La découverte de cette affection se fait le plus souvent au stade des complications engageant parfois le pronostic vital. Comment peut-on éviter cette situation ? En Algérie, il n'y a que le traitement chirurgical, comme option thérapeutique pour le patient (qui est certes indispensable) pour soigner l'organe atteint (foie, poumon, cerveau, os, viscères abdominaux pelviens, colonne vertébrale...). Le traitement médical, qui doit s'associer à la chirurgie pour un maximum d'efficacité, manque énormément chez nous. Cette option chirurgicale est destinée à traiter l'homme, qui est un hôte accidentel. Alors que les différents vecteurs de la propagation de la maladie ne sont pas pris en charge, à savoir la vaccination des cheptels ovins, bovins et camélidés, ainsi que le contrôle des chiens errants et leurs vermifugages, car on ne peut espérer éradiquer cette maladie en traitant seulement l'homme. Vous qualifiez la maladie hydatique de cancer blanc. Cette comparaison n'est-elle pas un peu exagérée ? Cela n'est pas du tout exagéré car, comme pour le cancer, le kyste hydatique se présente avec des similitudes cliniques : * les formes évoluent insidieusement, jusqu'à détruire tous les organes atteints * il y a des découvertes précoces qui peuvent être guéries, mais il y a des patients tellement atteints qu'il ne reste aucune option thérapeutique envisageable, jusqu'à ce que la maladie les emporte. * nous sommes amenés à opérer des patients plusieurs fois, car la récidive est fréquente. On ne connaît pas réellement les souches qui existent dans nos régions, car peu d'études de recherches dans ce sens ont été faites, donc pas de vaccin pour les animaux envisageable pour le moment, ce qui rend le contrôle de la maladie inexistant chez nous...
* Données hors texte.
(* ===== verification/Domain.v ===== *)
(** The domain model: internal/domain/{severity,feed,models,package_merge,scan}.go.

    Severities, ecosystems and finding types are Go string types: any string is
    a value, and the constants name the known ones.  Packages that several
    lockfiles name are merged into one; findings are summarised and judged
    against the block threshold. *)
From stdpp Require Import base list option strings gmap sorting.
From Stdlib Require Import Ascii ZArith Lia.
From S2P Require Import Prelude GoStrings Collections.

(** ** Severity *)

Definition Severity := string.

Definition SeverityCritical : Severity := "CRITICAL".
Definition SeverityHigh : Severity := "HIGH".
Definition SeverityMedium : Severity := "MEDIUM".
Definition SeverityLow : Severity := "LOW".
Definition SeverityUnknown : Severity := "UNKNOWN".
Definition SeverityNone : Severity := "NONE".

Definition Severity_Valid (s : Severity) : bool :=
  bool_decide (s ∈ [SeverityCritical; SeverityHigh; SeverityMedium; SeverityLow; SeverityUnknown;
                    SeverityNone]).
(* ===== verification/GoModules.v ===== *)
(** go.mod and go.sum: internal/parser/gomod.go. *)
From stdpp Require Import base list option strings gmap.
From Stdlib Require Import Ascii ZArith Lia.
From S2P Require Import Prelude GoStrings AsciiText Collections Domain Lockfiles.

Definition go_package (module version : string) (direct indirect : bool) : Package :=
  mk_package module version EcosystemGo false direct indirect false false [] [] [] "".

(** The packages and the errors of a loop over lines, in order. *)
Definition packages_of (outcomes : list (string + Package)) : list Package :=
  omap (fun o => match o with inr p => Some p | inl _ => None end) outcomes.
Definition errors_of (outcomes : list (string + Package)) : list string :=
  omap (fun o => match o with inl e => Some e | inr _ => None end) outcomes.

(** ** go.sum *)

(** One line: nothing, an error or a package. *)
Definition go_sum_line (lineNo : Z) (text : string) : option (string + Package) :=
  let line := TrimSpace text in
  if bool_decide (line = "") || HasPrefix line "//" then None
  else match Fields line with
  | module :: version :: _ :: _ =>
      if HasSuffix version "/go.mod" then None
      else
        let version := TrimSuffix version "+incompatible" in
        if bool_decide (module = "") || bool_decide (version = "") then None
        else Some (inr (go_package module version false false))
  | fields =>
      Some (inl ("go.sum:" +:+ Itoa lineNo +:+ ": malformed line (expected 3 fields, got "
                 +:+ Itoa (Z.of_nat (length fields)) +:+ ")"))
  end.

Fixpoint go_sum_loop (lineNo : Z) (lines : list string) : list (string + Package) :=
  match lines with
  | [] => []
  | line :: rest => option_list (go_sum_line lineNo line) ++ go_sum_loop (lineNo + 1) rest
  end.

Definition read_error (what : string) (err : option string) : list string :=
  match err with None => [] | Some e => [what +:+ ": read error: " +:+ e] end.

Definition GoSum_Parse (data : string) : list Package * option string :=
  let '(lines, err) := newLineScanner data in
  let outcomes := go_sum_loop 1 lines in
  (dedup (packages_of outcomes), joinErrors (errors_of outcomes ++ read_error "go.sum" err)).

Definition NewGoSumParser : Parser := mk_parser (fun filename => bool_decide (filename = "go.sum")) GoSum_Parse EcosystemGo.

(** ** go.mod *)

(** The text before a comment, and the comment. *)
Definition cut_comment (line : string) : option (string * string) :=
  i ← Index line "//"; Some (str_take i line, str_drop (i + 2) line).
(* ===== verification/Urls.v ===== *)
(** The parts of Go's net/url and path the server uses on paths of its own
    origin: escaping, parsing an absolute path, path.Clean, query strings. *)
From stdpp Require Import base list option strings gmap.
From Stdlib Require Import Ascii ZArith Lia.
From S2P Require Import Prelude GoStrings Collections.
Open Scope Z_scope.

(** ** Escaping *)

Inductive url_mode := encodePath | encodeQueryComponent | encodeFragment.

Definition letter_or_digit (c : ascii) : bool :=
  isDigit c || ((65 <=? code c) && (code c <=? 90)) || ((97 <=? code c) && (code c <=? 122)).

Definition among (c : ascii) (s : string) : bool := bool_decide (c ∈ bytes s).

Definition shouldEscape (mode : url_mode) (c : ascii) : bool :=
  if letter_or_digit c then false
  else if among c "-_.~" then false
  else if among c "$&+,/:;=?@" then
    match mode with
    | encodePath => bool_decide (c = "?"%char)
    | encodeQueryComponent => true
    | encodeFragment => false
    end
  else match mode with encodeFragment => negb (among c "!()*") | _ => true end.

Definition upper_hex (n : Z) : ascii := byte (if n <? 10 then 48 + n else 55 + n).

(** [None] if the byte is not a hexadecimal digit. *)
Definition unhex (c : ascii) : option Z :=
  if isDigit c then Some (code c - 48)
  else if (65 <=? code c) && (code c <=? 70) then Some (code c - 55)
  else if (97 <=? code c) && (code c <=? 102) then Some (code c - 87)
  else None.

Definition escape_byte (mode : url_mode) (c : ascii) : string :=
  if shouldEscape mode c then
    match mode with
    | encodeQueryComponent =>
        if bool_decide (c = " "%char) then "+"
        else String "%" (String (upper_hex (code c / 16)) (String (upper_hex (code c mod 16)) ""))
    | _ => String "%" (String (upper_hex (code c / 16)) (String (upper_hex (code c mod 16)) ""))
    end
  else String c "".

Fixpoint escape (mode : url_mode) (s : string) : string :=
  match s with
  | EmptyString => EmptyString
  | String c s => escape_byte mode c +:+ escape mode s
  end.

Definition plus_space (mode : url_mode) (c : ascii) : ascii :=
  match mode with encodeQueryComponent => if bool_decide (c = "+"%char) then " "%char else c | _ => c end.

(** [None] is an error: a percent sign without two digits. *)
Fixpoint unescape (mode : url_mode) (s : string) : option string :=
  match s with
  | EmptyString => Some EmptyString
  | String c s1 =>
      if bool_decide (c = "%"%char) then
        match s1 with
        | String h (String l s2) => a ← unhex h; b ← unhex l; t ← unescape mode s2; Some (String (byte (16 * a + b)) t)
        | _ => None
        end
      else t ← unescape mode s1; Some (String (plus_space mode c) t)
  end.

(** ** Parsing *)

Definition control_byte (c : ascii) : bool := (code c <? 32) || (code c =? 127).

(** url.Parse of a text with one leading slash: it has neither scheme nor host;
    the decoded path and the raw query. *)
Definition parse_absolute (raw : string) : option (string * string) :=
  let '(u, fragment) := cut raw "#"%char in
  if existsb control_byte (bytes u) then None
  else
    match unescape encodeFragment (default "" fragment) with
    | None => None
    | Some _ =>
        let '(rest, query) := cut u "?"%char in
        path ← unescape encodePath rest; Some (path, default "" query)
    end.

(** url.URL.String of a path and a query alone. *)
Definition url_string (path query : string) : string :=
  escape encodePath path +:+ (if bool_decide (query = "") then "" else String "?" query).

(** ** path.Clean of a rooted path *)

(** The elements so far, in reverse. *)
Definition clean_step (stack : list string) (element : string) : list string :=
  if bool_decide (element = "") || bool_decide (element = ".") then stack
  else if bool_decide (element = "..") then tail stack
  else element :: stack.

Definition clean_elements (p : string) : list string := reverse (fold_left clean_step (Split p "/"%char) []).

(** path.Clean("/" + p) *)
Definition clean_rooted (p : string) : string := "/" +:+ Join (clean_elements p) "/".

(** ** Query strings *)

(** url.Values *)
Notation query_values := (gmap string (list string)).

Definition query_add (m : query_values) (k v : string) : query_values := <[k := default [] (m !! k) ++ [v]]> m.

(** A field of the query; one that cannot be read is dropped. *)
Definition query_field (m : query_values) (field : string) : query_values :=
  if among ";" field then m
  else if bool_decide (field = "") then m
  else
    let '(k, v) := cut field "="%char in
    match unescape encodeQueryComponent k, unescape encodeQueryComponent (default "" v) with
    | Some k, Some v => query_add m k v
    | _, _ => m
    end.

Definition ParseQuery (query : string) : query_values := fold_left query_field (Split query "&"%char) ∅.

Definition query_get (k : string) (m : query_values) : string := default "" (head (default [] (m !! k))).

Definition query_pairs (m : query_values) : list (string * string) :=
  sorted_set str_cmp (dom m) ≫= fun k => (fun v => (k, v)) <$> default [] (m !! k).

Definition encode_pair (p : string * string) : string :=
  escape encodeQueryComponent p.1 +:+ "=" +:+ escape encodeQueryComponent p.2.

(** url.Values.Encode *)
Definition query_encode (m : query_values) : string := Join (encode_pair <$> query_pairs m) "&".

(** ** Escaping and reading back *)

(** The bytes an escaped query component consists of. *)
Definition component_byte (c : ascii) : bool := letter_or_digit c || among c "-_.~%+".

(** The bytes an escaped path consists of. *)
Definition path_byte (c : ascii) : bool := letter_or_digit c || among c "-_.~%$&+,/:;=@".

Lemma escape_byte_facts c :
  all_bytes component_byte (escape_byte encodeQueryComponent c) = true /\ all_bytes path_byte (escape_byte encodePath c) = true.
Proof. destruct c as [[] [] [] [] [] [] [] []]; vm_compute; done. Qed.

Lemma escape_component s : all_bytes component_byte (escape encodeQueryComponent s) = true.
Proof. induction s as [|c s IH]; [done|]. cbn [escape]. by rewrite all_bytes_app, IH, (proj1 (escape_byte_facts c)). Qed.

Lemma escape_path s : all_bytes path_byte (escape encodePath s) = true.
Proof. induction s as [|c s IH]; [done|]. cbn [escape]. by rewrite all_bytes_app, IH, (proj2 (escape_byte_facts c)). Qed.

Lemma escape_app mode s t : escape mode (s +:+ t) = escape mode s +:+ escape mode t.
Proof.
  induction s as [|c s IH]; [done|]. change (String c s +:+ t) with (String c (s +:+ t)). cbn [escape]. by rewrite IH, str_app_assoc.
Qed.

Lemma unescape_byte mode c t : mode <> encodeFragment -> unescape mode (escape_byte mode c +:+ t) = String c <$> unescape mode t.
Proof.
  intros Hm. destruct mode; [| |done]; destruct c as [[] [] [] [] [] [] [] []];
    (match goal with |- unescape _ (?e +:+ t) = _ => let v := eval vm_compute in e in
       let w := eval lazy beta iota delta [String.append] in (v +:+ t) in change (e +:+ t) with w end);
    cbn; destruct (unescape _ t); reflexivity.
Qed.

Lemma unescape_escape mode s : mode <> encodeFragment -> unescape mode (escape mode s) = Some s.
Proof. intros Hm. induction s as [|c s IH]; [done|]. cbn [escape]. by rewrite unescape_byte, IH. Qed.

(** ** Cutting *)

Lemma cut_none s c : all_bytes (not_byte c) s = true -> cut s c = (s, None).
Proof. intros H. unfold cut. by rewrite IndexByte_none. Qed.

Lemma cut_app s c t : all_bytes (not_byte c) s = true -> cut (s +:+ String c t) c = (s, Some t).
Proof.
  intros H. unfold cut. rewrite IndexByte_app by done. rewrite str_take_app. do 2 f_equal.
  apply (str_drop_app s (String c t) 1).
Qed.

(** ** Elements of a clean path *)

Definition element_ok (e : string) : Prop := e <> "" /\ e <> "." /\ e <> ".." /\ all_bytes (not_byte "/") e = true.

Lemma Split_elements s sep : Forall (fun e => all_bytes (not_byte sep) e = true) (Split s sep).
Proof.
  induction s as [|c s IH]; [by repeat constructor|]. cbn. case_bool_decide as Hc; [by constructor|].
  assert (not_byte sep c = true) as Hn by (unfold not_byte; by rewrite bool_decide_false).
  destruct IH as [|x xs Hx Hxs]; constructor; try done; rewrite all_bytes_cons, Hn; done.
Qed.

Lemma clean_step_ok stack e : Forall element_ok stack -> all_bytes (not_byte "/") e = true -> Forall element_ok (clean_step stack e).
Proof.
  intros Hs He. unfold clean_step. destruct (bool_decide_reflect (e = "")); [done|]. destruct (bool_decide_reflect (e = ".")); [done|].
  cbn. case_bool_decide; [|by constructor]. destruct stack; [done|]. by inversion Hs.
Qed.

Lemma clean_elements_ok p : Forall element_ok (clean_elements p).
Proof.
  unfold clean_elements. apply Forall_reverse. pose proof (Split_elements p "/") as H. revert H.
  assert (Forall element_ok []) as Hs by constructor. revert Hs. generalize (@nil string) as stack.
  induction (Split p "/") as [|e l IH]; intros stack Hs H; [done|]. inversion H; subst. cbn. apply IH; [by apply clean_step_ok|done].
Qed.

Lemma clean_fold_ok stack l : Forall element_ok l -> fold_left clean_step l stack = reverse l ++ stack.
Proof.
  intros H. revert stack. induction H as [|e l (H1 & H2 & H3 & _) Hl IH]; intros stack; [done|]. cbn [fold_left].
  rewrite IH. unfold clean_step. rewrite !bool_decide_false by done. by rewrite reverse_cons, <- app_assoc.
Qed.

(** Cleaning a clean path changes nothing. *)
Lemma clean_elements_join l : Forall element_ok l -> clean_elements (Join l "/") = l.
Proof.
  intros H. unfold clean_elements. destruct l as [|e l]; [done|].
  rewrite Split_Join; [|done|eapply Forall_impl; [done|by intros ? (_ & _ & _ & ?)]].
  rewrite clean_fold_ok, app_nil_r by done. apply reverse_involutive.
Qed.

Lemma TrimPrefix_slash x : TrimPrefix ("/" +:+ x) "/" = x.
Proof. by destruct x. Qed.

Lemma clean_rooted_idem p : clean_rooted (TrimPrefix (clean_rooted p) "/") = clean_rooted p.
Proof.
  unfold clean_rooted at 2. rewrite TrimPrefix_slash. unfold clean_rooted. by rewrite clean_elements_join by apply clean_elements_ok.
Qed.

(** ** Reading back a query *)

(** Every key has a value. *)
Definition query_full (m : query_values) : Prop := forall k vs, m !! k = Some vs -> vs <> [].

Lemma query_add_full m k v : query_full m -> query_full (query_add m k v).
Proof.
  intros H k' vs. unfold query_add. destruct (decide (k' = k)) as [->|]; [rewrite lookup_insert_eq|rewrite lookup_insert_ne by done; apply H].
  intros [= <-]. by destruct (default [] (m !! k)).
Qed.

Lemma ParseQuery_full query : query_full (ParseQuery query).
Proof.
  unfold ParseQuery. assert (query_full ∅) as H0 by (intros k vs Hk; by rewrite lookup_empty in Hk). revert H0. generalize (∅ : query_values) as m.
  induction (Split query "&") as [|field l IH]; intros m Hm; [done|]. cbn [fold_left]. apply IH. unfold query_field.
  destruct (among ";" field); [done|]. case_bool_decide; [done|]. destruct (cut field "=") as [k v].
  destruct (unescape encodeQueryComponent k), (unescape encodeQueryComponent (default "" v)); try done. by apply query_add_full.
Qed.

Lemma component_bytes_not s (b : ascii) : component_byte b = false -> all_bytes (not_byte b) (escape encodeQueryComponent s) = true.
Proof.
  intros Hb. eapply all_bytes_impl; [|apply escape_component]. intros c Hc. unfold not_byte. case_bool_decide; [|done]. subst. congruence.
Qed.

Lemma among_not c s : all_bytes (not_byte c) s = true -> among c s = false.
Proof.
  intros H. apply bool_decide_false. intros Hc. pose proof (all_bytes_elem _ _ _ H Hc) as Hn. unfold not_byte in Hn. by rewrite bool_decide_true in Hn.
Qed.

Lemma encode_pair_not p (b : ascii) : component_byte b = false -> b <> "="%char -> all_bytes (not_byte b) (encode_pair p) = true.
Proof.
  intros Hb Hne. unfold encode_pair. rewrite !all_bytes_app, !component_bytes_not by done.
  cbn. unfold not_byte. by rewrite bool_decide_false.
Qed.

Lemma query_field_pair m p : query_field m (encode_pair p) = query_add m p.1 p.2.
Proof.
  unfold query_field. rewrite among_not by (by apply encode_pair_not). rewrite bool_decide_false.
  - unfold encode_pair. change ("=" +:+ escape encodeQueryComponent p.2) with (String "=" (escape encodeQueryComponent p.2)).
    rewrite cut_app by (by apply component_bytes_not). cbn [default from_option id]. rewrite !unescape_escape by done. done.
  - unfold encode_pair. intros H%(f_equal String.length). rewrite !str_len_app in H. cbn in H. lia.
Qed.

Lemma ParseQuery_pairs l : ParseQuery (Join (encode_pair <$> l) "&") = fold_left (fun m p => query_add m p.1 p.2) l ∅.
Proof.
  unfold ParseQuery. destruct l as [|p l]; [done|]. rewrite Split_Join; [|done|].
  - generalize (∅ : query_values) as m. generalize (p :: l) as l'. induction l' as [|q l' IH]; intros m; [done|]. cbn. by rewrite query_field_pair, IH.
  - apply Forall_fmap, Forall_true. intros q. by apply encode_pair_not.
Qed.

Lemma fold_add_lookup l m k :
  fold_left (fun m p => query_add m p.1 p.2) l m !! k =
  match (filter (fun p => p.1 = k) l).*2 with [] => m !! k | vs => Some (default [] (m !! k) ++ vs) end.
Proof.
  revert m. induction l as [|[k' v] l IH]; intros m; [done|]. cbn [fold_left fst snd]. rewrite IH. unfold query_add.
  destruct (decide (k' = k)) as [->|Hne].
  - rewrite filter_cons_True by done. rewrite lookup_insert_eq. cbn. destruct (filter _ l).*2; [done|]. by rewrite <- app_assoc.
  - rewrite filter_cons_False by done. by rewrite lookup_insert_ne.
Qed.

Lemma query_pairs_filter m k : (filter (fun p => p.1 = k) (query_pairs m)).*2 = default [] (m !! k).
Proof.
  unfold query_pairs. assert (forall ks, NoDup ks -> (filter (fun p => p.1 = k) (ks ≫= fun k' => (fun v => (k', v)) <$> default [] (m !! k'))).*2 =
    if bool_decide (k ∈ ks) then default [] (m !! k) else []) as Hks.
  { induction ks as [|k' ks IH]; intros Hnd; [done|]. apply NoDup_cons in Hnd as [Hn Hnd]. cbn [mbind list_bind]. rewrite filter_app, fmap_app, IH by done.
    destruct (decide (k' = k)) as [->|Hne].
    - rewrite (bool_decide_false (k ∈ ks)), bool_decide_true, app_nil_r by set_solver. rewrite filter_all.
      + rewrite <- list_fmap_compose. apply list_fmap_id.
      + by intros ? (v & -> & _)%list_elem_of_fmap.
    - rewrite filter_none by (by intros ? (v & -> & _)%list_elem_of_fmap). cbn. by repeat case_bool_decide; set_solver. }
  rewrite Hks by apply sorted_set_NoDup. case_bool_decide as Hin; [done|].
  rewrite sorted_set_elem, elem_of_dom in Hin. destruct (m !! k) eqn:E; [|done]. exfalso. by apply Hin.
Qed.

(** Reading a written query gives the values back. *)
Lemma ParseQuery_encode m : query_full m -> ParseQuery (query_encode m) = m.
Proof.
  intros Hm. unfold query_encode. rewrite ParseQuery_pairs. apply map_eq. intros k. rewrite fold_add_lookup, query_pairs_filter, lookup_empty.
  destruct (m !! k) as [[|v vs]|] eqn:E; [by apply Hm in E|done|done].
Qed.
Peut-on dire que la période de l'Aïd durant laquelle les abattages sont effectués quasiment sans contrôle vétérinaire est propice à la propagation de cette affection ? L'Aïd est un grand pourvoyeur dans la propagation de cette maladie, par méconnaissance. C'est une maladie qui provient des animaux, et quand les abats des ovins ou des bovins sacrifiés sont atteints, il faut les incinérer, sinon ils sont systématiquement déterrés par les chiens qui s'en nourrissent. La chaîne de transmission est ainsi de nouveau réactivée, sachant que les selles des animaux atteints sont remplies d'œufs de ce parasite qui sont résistants à des températures extrêmes, et qui vont se propager partout aidés par le vent pour se déposer sur les légumes et les fruits que nous consommons. Et c'est là que le cauchemar commence pour l'homme... Entretien réalisé par Nissa H.